Instituto de Agroquímica y Tecnología de Alimentos (IATA), Apartado de Correos 73, Burjassot, E-46100 Valencia, Spain +34 96 3900022 ; +34 96 3636301 ;
Expert Opin Drug Discov. 2009 Jun;4(6):659-71. doi: 10.1517/17460440902992888.
Antimicrobial peptides (AMP) are widely recognized as promising alternatives to the current use of antibiotics and fungicides. Amino-acid sequences of a vast majority of AMP share cationic and amphipathic biophysical properties that allow their insertion into lipid bilayers and can lead to alteration of biological membrane functions. Initial characterization studies linked these properties to antimicrobial killing activity. However, further data indicate that this is not the sole mode of action and that more subtle mechanisms might mediate the interaction with and effect to target microbes, as well as the specificity and toxicity of peptides. As such, AMP are increasingly viewed as powerful multifunctional drugs.
This review summarizes findings on these alternative non-lytic modes of antimicrobial action that go beyond membrane disruption, with an emphasis on the specific interaction with microbial cell wall/membrane components, signaling of AMP exposure and intracellular targets of peptide action. We also explore how novel technologies can help to reveal, characterize and exploit these antimicrobial properties.

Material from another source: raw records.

(* ===== verification/ParserLoop.v ===== *)
(** * The parse loop: termination and fragmentation

    The loop of [HttpRequestParser::parse] as a big-step relation, the equation
    of the [while] loop, and what a call does when the same bytes arrive in
    several pieces. *)

From S2P Require Import Prelude CppStd Framing Headers Request Parser.
Import HttpRequestParser.

Module ParserLoop.

(** ** Reading a line *)

Lemma set_buffer_id c : set_buffer (readBuffer c) c = c.
Proof. by destruct c. Qed.

Lemma read_line_eq c k :
  read_line c k =
    match Framer.split_line (readBuffer c) with
    | Some (l, r) =>
        if zlen l <=? Framer.MAX_CHUNK_BODY_SIZE then k l (set_buffer r c) else fail c
    | None =>
        if zlen (readBuffer c) <=? Framer.MAX_HTTP_HEADER_SIZE
        then Return ParseResult.Incomplete c else fail c
    end.
Proof.
  unfold read_line. rewrite Framer.extractLine_eq.
  destruct (Framer.split_line _) as [[l r]|]; destruct (_ <=? _); by rewrite ?set_buffer_id.
Qed.

(** ** The loop as a relation *)

Inductive runs : cfg -> ParseResult.t * cfg -> Prop :=
| runs_finished c : finished c = true -> runs c (final c)
| runs_next c c' rc :
    finished c = false -> loop_body c = Next c' -> runs c' rc -> runs c rc
| runs_break c c' : finished c = false -> loop_body c = Break c' -> runs c (final c')
| runs_return c r c' : finished c = false -> loop_body c = Return r c' -> runs c (r, c').

Lemma runs_det c rc rc' : runs c rc -> runs c rc' -> rc = rc'.
Proof.
  intros H; revert rc'; induction H; inversion 1; simplify_eq;
    repeat match goal with
    | H1 : loop_body ?c = _, H2 : loop_body ?c = _ |- _ => rewrite H1 in H2; simplify_eq
    end; first [congruence | auto].
Qed.

(** Which states extract a line. *)
Definition reads_line (c : cfg) : bool :=
  negb (bool_decide (state_of c = State.Body) || bool_decide (state_of c = State.ChunkData)).

Lemma split_line_shorter buf l r :
  Framer.split_line buf = Some (l, r) -> (length r + 2 <= length buf)%nat.
Proof.
  intros H%Framer.split_line_zlen. pose proof (zlen_nonneg l). unfold zlen in *. lia.
Qed.

(** The successor of a line-reading iteration has the rest of the buffer. *)
Lemma read_line_next c k c' :
  read_line c k = Next c' ->
  exists l r, Framer.split_line (readBuffer c) = Some (l, r) /\ k l (set_buffer r c) = Next c'.
Proof.
  rewrite read_line_eq. destruct (Framer.split_line _) as [[l r]|] eqn:Hs.
  - destruct (_ <=? _); [|done]. eauto.
  - by destruct (_ <=? _).
Qed.

Ltac step_next_cases :=
  repeat match goal with
  | H : context [if ?b then _ else _] |- _ => destruct b eqn:?
  | H : context [match ?o with Some _ => _ | None => _ end] |- _ => destruct o eqn:?
  | H : context [let '(_, _) := ?p in _] |- _ => destruct p eqn:?
  | H : Next _ = Next _ |- _ => injection H as <-
  | H : fail _ = Next _ |- _ => discriminate H
  | H : Break _ = Next _ |- _ => discriminate H
  end.

(** Progress: an iteration that goes on makes the measure smaller. *)
Lemma next_measure c c' : loop_body c = Next c' -> (measure c' < measure c)%nat.
Proof.
  assert (forall k, read_line c k = Next c' ->
    (forall l r d, k l (set_buffer r c) = Next d -> readBuffer d = r) ->
    (measure c' < measure c)%nat) as Hline.
  { intros k (l & r & Hs & Hk)%read_line_next Hbuf.
    pose proof (split_line_shorter _ _ _ Hs) as Hlen. unfold measure.
    rewrite (Hbuf _ _ _ Hk). repeat case_bool_decide; lia. }
  unfold loop_body. destruct (state_of c) eqn:Hst.
  1,2,8,9: (intros H; apply (Hline _ H); intros l r d Hd; cbv zeta in Hd; by step_next_cases).
  - unfold step_body. destruct (Framer.extractBytes _ _ _) as [[[] ?] ?]; done.
  - intros H; apply (Hline _ H); intros l r d Hd; cbv zeta in Hd; by step_next_cases.
  - unfold step_chunk_data, measure. rewrite Hst.
    destruct (Framer.extractBytes _ _ _) as [[[] ch] rest] eqn:He; try done.
    intros [= <-]. cbn. revert He. unfold Framer.extractBytes.
    repeat split_if; try done. intros [= _ <-]. rewrite length_drop. lia.
  - intros H; apply (Hline _ H); intros l r d Hd; cbv zeta in Hd; by step_next_cases.
  - intros H; apply (Hline _ H); intros l r d Hd; cbv zeta in Hd; by step_next_cases.
Qed.

Lemma parse_loop_runs fuel c rc : parse_loop fuel c = Some rc -> runs c rc.
Proof.
  revert c; induction fuel as [|f IH]; intros c; cbn [parse_loop];
    destruct (finished c) eqn:Hf; try done.
  1,2: (intros [= <-]; by apply runs_finished).
  destruct (loop_body c) eqn:Hb.
  - intros H. eapply runs_next; eauto.
  - intros [= <-]. by eapply runs_break.
  - intros [= <-]. by eapply runs_return.
Qed.

Lemma parse_loop_total fuel c :
  (measure c < fuel)%nat -> exists rc, parse_loop fuel c = Some rc.
Proof.
  revert c; induction fuel as [|f IH]; intros c Hm; [lia|]. cbn [parse_loop].
  destruct (finished c); [eauto|].
  destruct (loop_body c) eqn:Hb; eauto.
  apply IH. apply next_measure in Hb. lia.
Qed.

(** [parse] runs the loop to its end. *)
Lemma parse_runs c : runs c (parse c).
Proof.
  unfold parse. destruct (parse_loop_total (S (measure c)) c) as [rc Hrc]; [lia|].
  rewrite Hrc. by eapply parse_loop_runs.
Qed.

Lemma runs_parse c rc : runs c rc -> parse c = rc.
Proof. intros H. eapply runs_det; [apply parse_runs|done]. Qed.

(** ** More input *)

(** The client's next bytes are appended to the read buffer. *)
Definition push (more : bytes) (c : cfg) : cfg := set_buffer (readBuffer c ++ more) c.

Definition push_ctl (more : bytes) (x : ctl) : ctl :=
  match x with
  | Next c => Next (push more c)
  | Break c => Break (push more c)
  | Return r c => Return r (push more c)
  end.

(** An iteration paused for lack of input. *)
Definition pauses (x : ctl) : Prop := exists c, x = Return ParseResult.Incomplete c.

(** The framer refuses the unfinished line at the front of the buffer. *)
Definition line_refused (c : cfg) : Prop :=
  reads_line c = true /\ Framer.split_line (readBuffer c) = None /\
  Framer.MAX_HTTP_HEADER_SIZE < zlen (readBuffer c).

Lemma push_nil c : push [] c = c.
Proof. unfold push. rewrite app_nil_r. apply set_buffer_id. Qed.

Lemma push_push u v c : push v (push u c) = push (u ++ v) c.
Proof. unfold push, set_buffer; cbn. by rewrite app_assoc. Qed.

(** A line-reading iteration pauses, is refused, or does the same thing whatever
    follows, provided its continuation only hands the buffer on. *)
Lemma read_line_push c k more :
  reads_line c = true ->
  (forall l d, k l (push more d) = push_ctl more (k l d) /\ ~ pauses (k l d)) ->
  read_line c k = Return ParseResult.Incomplete c \/
  (line_refused c /\ read_line c k = fail c) \/
  (read_line (push more c) k = push_ctl more (read_line c k) /\ ~ pauses (read_line c k)).
Proof.
  intros Hr Hk. rewrite !read_line_eq.
  destruct (Framer.split_line (readBuffer c)) as [[l r]|] eqn:Hs.
  - right; right. cbn [push readBuffer set_buffer].
    rewrite (Framer.split_line_app _ _ _ more Hs).
    destruct (_ <=? _); [apply (Hk l (set_buffer r c))|].
    split; [done|]. by intros [d Hd].
  - destruct (Z.leb_spec (zlen (readBuffer c)) Framer.MAX_HTTP_HEADER_SIZE);
      [by left|right; left]. done.
Qed.

Ltac solve_parametric :=
  intros l d;
  match goal with
  | |- context [push ?m ?c] =>
      change (state_of (push m c)) with (state_of c);
      change (request (push m c)) with (request c)
  end; cbv beta zeta;
  repeat match goal with
  | |- context [if ?b then _ else _] => destruct b eqn:?
  | |- context [match ?o with Some _ => _ | None => _ end] => destruct o
  | |- context [let '(_, _) := ?p in _] => destruct p
  end; (split; [reflexivity|by intros [? ?]]).

Lemma loop_body_push c more :
  loop_body c = Return ParseResult.Incomplete c \/
  (line_refused c /\ loop_body c = fail c) \/
  (loop_body (push more c) = push_ctl more (loop_body c) /\ ~ pauses (loop_body c)).
Proof.
  unfold loop_body. change (state_of (push more c)) with (state_of c).
  destruct (state_of c) eqn:Hst.
  1,2,4,6,7,8,9:
    apply read_line_push; [by unfold reads_line; rewrite Hst|solve_parametric].
  - unfold step_body. cbn [push readBuffer set_buffer request].
    destruct (Framer.extractBytes (readBuffer c) _ _) as [[st b] rest] eqn:He.
    pose proof He as He'. unfold Framer.extractBytes in He.
    destruct (_ <? _) eqn:Hbig.
    + injection He as <- <- <-. right; right. unfold Framer.extractBytes. rewrite Hbig.
      split; [done|]. by intros [? ?].
    + destruct (zlen _ <? _).
      * injection He as <- <- <-. left. f_equal. by destruct c as [? ? []].
      * injection He as <- _ _. right; right.
        rewrite (Framer.extractBytes_app _ _ _ _ _ more He').
        split; [done|]. by intros [? ?].
  - unfold step_chunk_data. cbn [push readBuffer set_buffer c_parser].
    destruct (Framer.extractBytes (readBuffer c) _ _) as [[st b] rest] eqn:He.
    pose proof He as He'. unfold Framer.extractBytes in He.
    destruct (_ <? _) eqn:Hbig.
    + injection He as <- <- <-. right; right. unfold Framer.extractBytes. rewrite Hbig.
      split; [done|]. by intros [? ?].
    + destruct (zlen _ <? _).
      * injection He as <- <- <-. left. by rewrite set_buffer_id.
      * injection He as <- _ _. right; right.
        rewrite (Framer.extractBytes_app _ _ _ _ _ more He').
        split; [done|]. by intros [? ?].
Qed.

(** Success is only reported after the loop. *)
Lemma loop_body_no_success c d : loop_body c <> Return ParseResult.Success d.
Proof.
  assert (forall k, (forall l e, k l e <> Return ParseResult.Success d) ->
    read_line c k <> Return ParseResult.Success d) as Hline.
  { intros k Hk. rewrite read_line_eq. destruct (Framer.split_line _) as [[l r]|];
      split_if; first [done|apply Hk]. }
  unfold loop_body. destruct (state_of c).
  3: unfold step_body; by destruct (Framer.extractBytes _ _ _) as [[[] b] rest].
  4: unfold step_chunk_data; by destruct (Framer.extractBytes _ _ _) as [[[] b] rest].
  all: apply Hline; intros l e; cbv zeta;
    repeat match goal with
    | |- context [if ?b then _ else _] => destruct b
    | |- context [let '(_, _) := ?p in _] => destruct p
    | |- context [match ?o with Some _ => _ | None => _ end] => destruct o
    end; done.
Qed.

(** A paused call leaves a configuration from which more input resumes it. *)
Lemma runs_resume c c' more rc :
  runs c (ParseResult.Incomplete, c') -> runs (push more c') rc -> runs (push more c) rc.
Proof.
  remember (ParseResult.Incomplete, c') as rc0 eqn:Hrc0. intros H; revert Hrc0.
  induction H as [c Hf|c d rc0 Hf Hb _ IH|c d Hf Hb|c r d Hf Hb].
  - unfold final. intros [= Hr <-]. by case_bool_decide.
  - intros -> Hmore. destruct (loop_body_push c more) as [Hp|[[_ Hp]|[Hp _]]];
      [by rewrite Hp in Hb..|].
    rewrite Hb in Hp. by eapply runs_next; [| |apply IH].
  - unfold final. intros [= Hr <-]. by case_bool_decide.
  - intros [= -> ->] Hmore. destruct (loop_body_push c more) as [Hp|[[_ Hp]|[_ Hp]]].
    + rewrite Hp in Hb. by injection Hb as ->.
    + by rewrite Hp in Hb.
    + destruct Hp. by exists c'.
Qed.

(** A successful call only looked at the bytes it consumed. *)
Lemma runs_success_push c c' more :
  runs c (ParseResult.Success, c') -> runs (push more c) (ParseResult.Success, push more c').
Proof.
  remember (ParseResult.Success, c') as rc0 eqn:Hrc0. intros H; revert Hrc0.
  induction H as [c Hf|c d rc0 Hf Hb _ IH|c d Hf Hb|c r d Hf Hb].
  - intros [= Hr <-]. rewrite <- Hr at 1. by apply (runs_finished (push more c)).
  - intros ->. destruct (loop_body_push c more) as [Hp|[[_ Hp]|[Hp _]]];
      [by rewrite Hp in Hb..|].
    rewrite Hb in Hp. by eapply runs_next; [| |apply IH].
  - intros [= Hr <-]. destruct (loop_body_push c more) as [Hp|[[_ Hp]|[Hp _]]];
      [by rewrite Hp in Hb..|].
    rewrite Hb in Hp. rewrite <- Hr at 1. by apply (runs_break (push more c) (push more d)).
  - intros [= -> ->]. destruct (loop_body_push c more) as [Hp|[[_ Hp]|[Hp _]]];
      [by rewrite Hp in Hb..|].
    rewrite Hb in Hp. by eapply runs_return.
Qed.

End ParserLoop.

Detailed knowledge on non-lytic modes of action of AMP will help in the design and discovery of novel antibacterial and antifungal compounds.
抗菌肽(Antimicrobial peptides,AMP)被广泛认为是替代当前抗生素和杀真菌剂使用的有前途的方法。绝大多数 AMP 的氨基酸序列具有阳离子性和两亲性的生物物理特性,这使其能够插入脂质双分子层,并导致生物膜功能的改变。最初的特性研究将这些特性与抗菌杀伤活性联系起来。然而,进一步的数据表明,这不是唯一的作用模式,更微妙的机制可能介导与靶微生物的相互作用以及肽的特异性和毒性。因此,抗菌肽越来越被视为强大的多功能药物。
本综述总结了这些超越膜破坏的抗菌作用的替代非溶细胞模式的发现,重点是与微生物细胞壁/膜成分的特异性相互作用、抗菌肽暴露的信号转导以及肽作用的细胞内靶点。我们还探讨了新技术如何帮助揭示、表征和利用这些抗菌特性。
对抗菌肽非溶细胞作用模式的详细了解将有助于设计和发现新型的抗细菌和抗真菌化合物。